For a problem with a big block at the bottom to stand on, I found it very hard to begin Piglet Wall. I only managed to make it by pushing against the neighbouring wall, and it’s likely that wall is out of bounds for this problem. I then stood in two pockets and inspected the top of the boulder. The lack of positive handholds, and the potentially serious consequences of an uncontrolled fall without a legion of spotters, persuaded me to carefully climb back down.

It’s probably at this point that I would have started to feel frustrated. I had failed to climb two problems, and climbed another one poorly. Yet, I accepted what had happened and felt content.

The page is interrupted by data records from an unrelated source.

(** An iteration of the loop leaves its step exactly when the time of the state is over. *)
Lemma run_state_time env m m' :
  generates_ok env -> pm_inv m -> step_m m < 2 ^ 32 - 1 -> run_state cfg env m = Done m' ->
  (time_over env m -> step_m m' = step_m m + 1) /\ (~ time_over env m -> same_time m m').
Proof.
  intros Hg Hinv Hs. pose proof (next_step m Hinv Hs) as Hn.
  assert (forall m1 st, same_time m m1 -> step_m (setPbftStep cfg (set_state m1 st) (u32 (step_m m1 + 1))) = step_m m + 1) as Hset.
  { intros m1 st (_ & E & _). rewrite E, Hn. destruct (setPbftStep_fields cfg (set_state m1 st) (step_m m + 1)) as [l ->]. done. }
  unfold run_state. destruct (state_ m) eqn:Est.
  - destruct (proposeBlock_ cfg env m) as [m1| |] eqn:E; simpl; try done. intros [= <-].
    apply proposeBlock_effect in E as (h & new & Hp%placed_same_time & _); [|done|apply Hinv].
    unfold time_over. rewrite Est. split; [intros _; by apply Hset|done].
  - destruct (identifyBlock_ cfg env m) as [m1| |] eqn:E; simpl; try done. intros [= <-].
    apply identifyBlock_effect in E as (h & new & Hp%placed_same_time & _); [|done|apply Hinv].
    unfold time_over. rewrite Est. split; [intros _; by apply Hset|done].
  - destruct (certifyBlock_ cfg env m) as [m1| |] eqn:E; simpl; try done. intros [= <-].
    apply certifyBlock_time in E as [Hsame Hgo]; [|done|apply Hinv|done].
    destruct (go_finish_state_ m1); [split; [intros _; by apply Hset|naive_solver]|].
    split; [naive_solver|]. intros _. exact Hsame.
  - destruct (firstFinish_ cfg env m) as [m1| |] eqn:E; simpl; try done. intros [= <-].
    apply firstFinish_effect in E as (h & new & Hp%placed_same_time & _); [|done..].
    unfold time_over. rewrite Est. split; [intros _; by apply (Hset m1 finish_polling_state)|done].
  - destruct (secondFinish_ cfg env m) as [m1| |] eqn:E; simpl; try done. intros [= <-].
    apply secondFinish_time in E as [Hsame Hgo]; [|done..].
    destruct (loop_back_finish_state_ m1); [split; [intros _; by apply (Hset m1 finish_state)|naive_solver]|].
    split; [naive_solver|]. intros _. exact Hsame.
Qed.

The next problem I tried was Atlantis Flakes (graded 4) on the Atlantis boulder near to the centre of Brimham Rocks. This is a magnificent problem involving two curved flakes, facing in opposite directions above an undercut, and made of sublimely rough gritstone. I knew as soon as I left the ground, that I really wanted to climb this problem. I didn’t. Although I could see what to do, my arms simply didn’t have the strength in them, and I reluctantly climbed back down before the final moves. I admired the problem with a smile on my face and determined to try it again in future.

I decided that I had just enough energy for one more climb, but only if that climb were on a slab. I therefore headed to a large, sloping boulder in the woods near Acme Wall to try a problem called Luey (graded 4). After repeatedly sliding down this slab because I couldn’t get my feet to hold, I concluded that it was time to stop for the day.

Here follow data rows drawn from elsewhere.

(* ===== verification/PbftPropose.v ===== *)
(** * The anchor of an own proposal

    [PbftManager::proposePbftBlock]: which DAG block a proposed PBFT block anchors, and
    how the order is cut when it does not fit into the gas limit of a period. *)

From S2P Require Import Prelude Votes PbftChain TransactionQueue PbftManager.
Local Open Scope Z_scope.
Local Open Scope outcome_scope.

(** The gas of the DAG blocks of an order. *)
Definition order_gas (env : Env) (order : list blk_hash_t) : Z :=
  sum_list_Z (fun h => default 0 (getDagBlockGas env h)) order.

Section propose.
Context (cfg : PbftMgrConfig) (env : Env).

Lemma blocks_included_spec limit order : forall total n,
  blocks_included env limit total order = Done n ->
  (n <= length order)%nat /\ (total <= limit -> total + order_gas env (take n order) <= limit) /\
  ((n < length order)%nat -> limit < total + order_gas env (take (S n) order)).
Proof.
  induction order as [|h order IH]; intros total n; cbn [blocks_included].
  - intros [= <-]. split_and!; [done|unfold order_gas; simpl; lia|simpl; lia].
  - destruct (getDagBlockGas env h) as [w|] eqn:Ew; [|done]. destruct (Z.ltb_spec limit (total + w)).
    + intros [= <-]. unfold order_gas. simpl. rewrite Ew. simpl. split_and!; lia.
    + destruct (blocks_included env limit (total + w) order) as [k| |] eqn:E; simpl; try done. intros [= <-].
      apply IH in E as (H1 & H2 & H3). unfold order_gas in *. split_and!.
      * simpl. lia.
      * intros _. simpl. rewrite Ew. simpl. specialize (H2 ltac:(lia)). lia.
      * simpl. intros Hk. specialize (H3 ltac:(lia)). rewrite Ew. simpl in *. lia.
Qed.

Lemma findClosestAnchor_spec ghost order n a :
  findClosestAnchor ghost order n = Done a ->
  (exists i, (i < n)%nat /\ order !! i = Some a /\ a ∈ ghost /\
     forall j h, (i < j < n)%nat -> order !! j = Some h -> h ∉ ghost) \/
  (ghost !! 1%nat = Some a /\ forall j h, (j < n)%nat -> order !! j = Some h -> h ∉ ghost).
Proof.
  induction n as [|n IH]; simpl.
  - destruct (ghost !! 1%nat); [|done]. intros [= ->]. right. split; [done|lia].
  - destruct (order !! n) as [h|] eqn:Eh; [|done]. case_decide as Hin.
    + intros [= ->]. left. exists n. split_and!; [lia|done|done|lia].
    + intros [(i & ? & ? & ? & Hj)|[? Hj]]%IH.
      * left. exists i. split_and!; [lia|done|done|]. intros j h' ? Hl.
        destruct (decide (j = n)) as [->|]; [congruence|]. apply (Hj j); [lia|done].
      * right. split; [done|]. intros j h' ? Hl. destruct (decide (j = n)) as [->|]; [congruence|]. apply (Hj j); [lia|done].
Qed.

Lemma skip_last_anchor_spec last l h : skip_last_anchor last l = Done h -> h ∈ l.
Proof.
  revert h. induction l as [|x l IH]; intros h; [done|]. simpl. destruct l as [|y l]; [intros [= ->]; by left|].
  destruct (x =? last); [intros ?%IH; by right|intros [= ->]; by left].
Qed.

Lemma ghost_anchor_spec ghost last h : ghost_anchor cfg ghost last = Done h -> h ∈ ghost.
Proof.
  unfold ghost_anchor. destruct (_ <=? _).
  - intros Hs%skip_last_anchor_spec. apply list_elem_of_lookup_1 in Hs as [i Hi].
    rewrite lookup_drop in Hi. by apply list_elem_of_lookup_2 in Hi.
  - destruct (ghost !! _) as [x|] eqn:E; [|done]. intros [= ->]. by apply list_elem_of_lookup_2 in E.
Qed.
End propose.

(** A validator wants to anchor a new block of its ghost path, or the block of the
    last level when the path has none.  It proposes this block with its DAG order if
    the order fits into the gas limit of the period; otherwise the anchor is the last block
    on the ghost path among those that fit, or the second block of the ghost path when
    none of those is on it. *)
Theorem choose_anchor_correct cfg env period last anchor order :
  0 <= pbft_gas_limit cfg period ->
  choose_anchor cfg env period last = Done (Some (anchor, order)) ->
  order = getDagBlockOrder env anchor period /\
  exists wanted, let full := getDagBlockOrder env wanted period in let ghost := getGhostPath env last in
    (wanted ∈ ghost /\ wanted <> last /\ wanted <> dag_genesis_block_hash_ cfg \/
     last_level_block env = Some wanted /\ last ∈ ghost) /\
    ((anchor = wanted /\ order_gas env order <= pbft_gas_limit cfg period) \/
     exists n, (n < length full)%nat /\
       order_gas env (take n full) <= pbft_gas_limit cfg period < order_gas env (take (S n) full) /\
       ((exists i, (i < n)%nat /\ full !! i = Some anchor /\ anchor ∈ ghost /\
           forall j h, (i < j < n)%nat -> full !! j = Some h -> h ∉ ghost) \/
        (ghost !! 1%nat = Some anchor /\ forall j h, (j < n)%nat -> full !! j = Some h -> h ∉ ghost))).
Proof.
  intros Hlim. unfold choose_anchor. set (ghost := getGhostPath env last).
  destruct ghost as [|g ghost'] eqn:Eg; [done|]. rewrite <- Eg.
  destruct (ghost_anchor cfg ghost last) as [d| |] eqn:Ed; simpl; try done. apply ghost_anchor_spec in Ed.
  match goal with |- context [match ?c with Some _ => _ | None => Done None end] => destruct c as [w|] eqn:Ew end; [|done].
  assert (w ∈ ghost /\ w <> last /\ w <> dag_genesis_block_hash_ cfg \/ last_level_block env = Some w /\ last ∈ ghost) as Hw.
  { destruct (Z.eqb_spec d (dag_genesis_block_hash_ cfg)); [done|].
    destruct (Z.eqb_spec d last) as [->|]; [by right|]. injection Ew as ->. by left. }
  case_bool_decide; simpl; [done|].
  destruct (blocks_included env _ 0 _) as [n| |] eqn:Ei; simpl; try done.
  apply blocks_included_spec in Ei as (Hn & Hfit & Hover). specialize (Hfit Hlim).
  destruct (decide (n = length _)) as [En|En].
  - intros [= <- <-]. split; [done|]. exists w. split; [done|]. left. split; [done|].
    rewrite En, firstn_all in Hfit. lia.
  - destruct (findClosestAnchor ghost _ n) as [c| |] eqn:Ec; simpl; try done. intros [= <- <-].
    split; [done|]. exists w. split; [done|]. right. exists n.
    assert (n < length (getDagBlockOrder env w period))%nat as Hlt by lia.
    specialize (Hover Hlt). split_and!; [done|lia|lia|]. by apply findClosestAnchor_spec.
Qed.

(** ** Concrete DAGs *)

Definition ex_pcfg : PbftMgrConfig :=
  mkPbftMgrConfig 1500 (fun _ => false) 1500 500 2000 10 10 (fun _ => false) 5000 10000 (fun _ => false)
    (fun _ => false) (fun _ => false) 2000000 (fun l => l) 30 0 (fun _ => 25) 1.

(** Every DAG block needs 10 gas; 3 is the block of the last level. *)
Definition ex_penv (ghost : list blk_hash_t) (order : blk_hash_t -> list blk_hash_t) : Env :=
  mkEnv 0 None (fun _ => Some 3) (fun _ => true) (fun _ _ _ _ _ _ => None) (fun _ => 0) None
    (fun _ _ _ => false) (fun v => getHash v) (fun _ => false) (fun _ => Some []) (fun _ _ _ => false)
    (fun _ => None) (fun _ _ _ _ p _ _ _ => mkPbftBlock 0 0 0 p []) (fun _ => ghost) (Some 3) (fun h _ => order h)
    (fun _ => Some 10) (fun _ => 0) (fun _ _ => true) 0 5
    (fun _ => false) (fun _ => []) (fun _ => None) (fun _ => Some []) (fun _ => []) (fun _ => None) None.

Example choose_anchor_correct_witness :
  choose_anchor ex_pcfg (ex_penv [2; 4; 6] (fun h => if h =? 6 then [4; 5; 6] else [4])) 1 2 = Done (Some (4, [4])) /\
  order_gas (ex_penv [2; 4; 6] (fun h => if h =? 6 then [4; 5; 6] else [4])) [4] <= 25.
Proof.
  split; [reflexivity|].
  destruct (choose_anchor_correct ex_pcfg (ex_penv [2; 4; 6] (fun h => if h =? 6 then [4; 5; 6] else [4])) 1 2 4 [4])
    as (-> & _); [done|reflexivity|]. vm_compute. congruence.
Defined.

(** When the ghost path is the anchor of the last period alone and the order of the
    block taken instead does not fit into the gas limit, the code reads the second
    element of the one element path. *)
Theorem proposal_reads_past_ghost_path :
  choose_anchor ex_pcfg (ex_penv [2] (fun _ => [7; 8; 3])) 1 2 = Undefined.
Proof. reflexivity. Qed.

All of this should have left me feeling frustrated. I had repeatedly climbed poorly and this could be seen as underlining how far my climbing abilities had fallen. I think that there are a few reasons why this didn’t frustrate me. The most important reason is that I remembered to just enjoy the experience of climbing. I also think I allowed my enjoyment of the experience to be worth more to me than the sense of achievement that comes from completing a climb and doing that well. Another reason is that I think I might have been able to balance an acceptance of what I can realistically do now with optimism that practice will enable me to improve my climbing performance in time. In retrospect, I also think I need to keep in mind that climbing grades can be a neutral measure of my abilities. I can use grades to inform my climbing aspirations, without using them in making value judgments about the level at which I climb and about myself.
This is the mindset I want to bring to my climbing, because it’ll allow me to avoid constant frustration and to continue to enjoy climbing. I think that’s essential, as I have a long way to go to approach the level at which I used to climb. If I do start to get frustrated, then I need to remember this trip to Brimham Rocks and the enjoyment I can get from climbing whether or not I actually get to the top.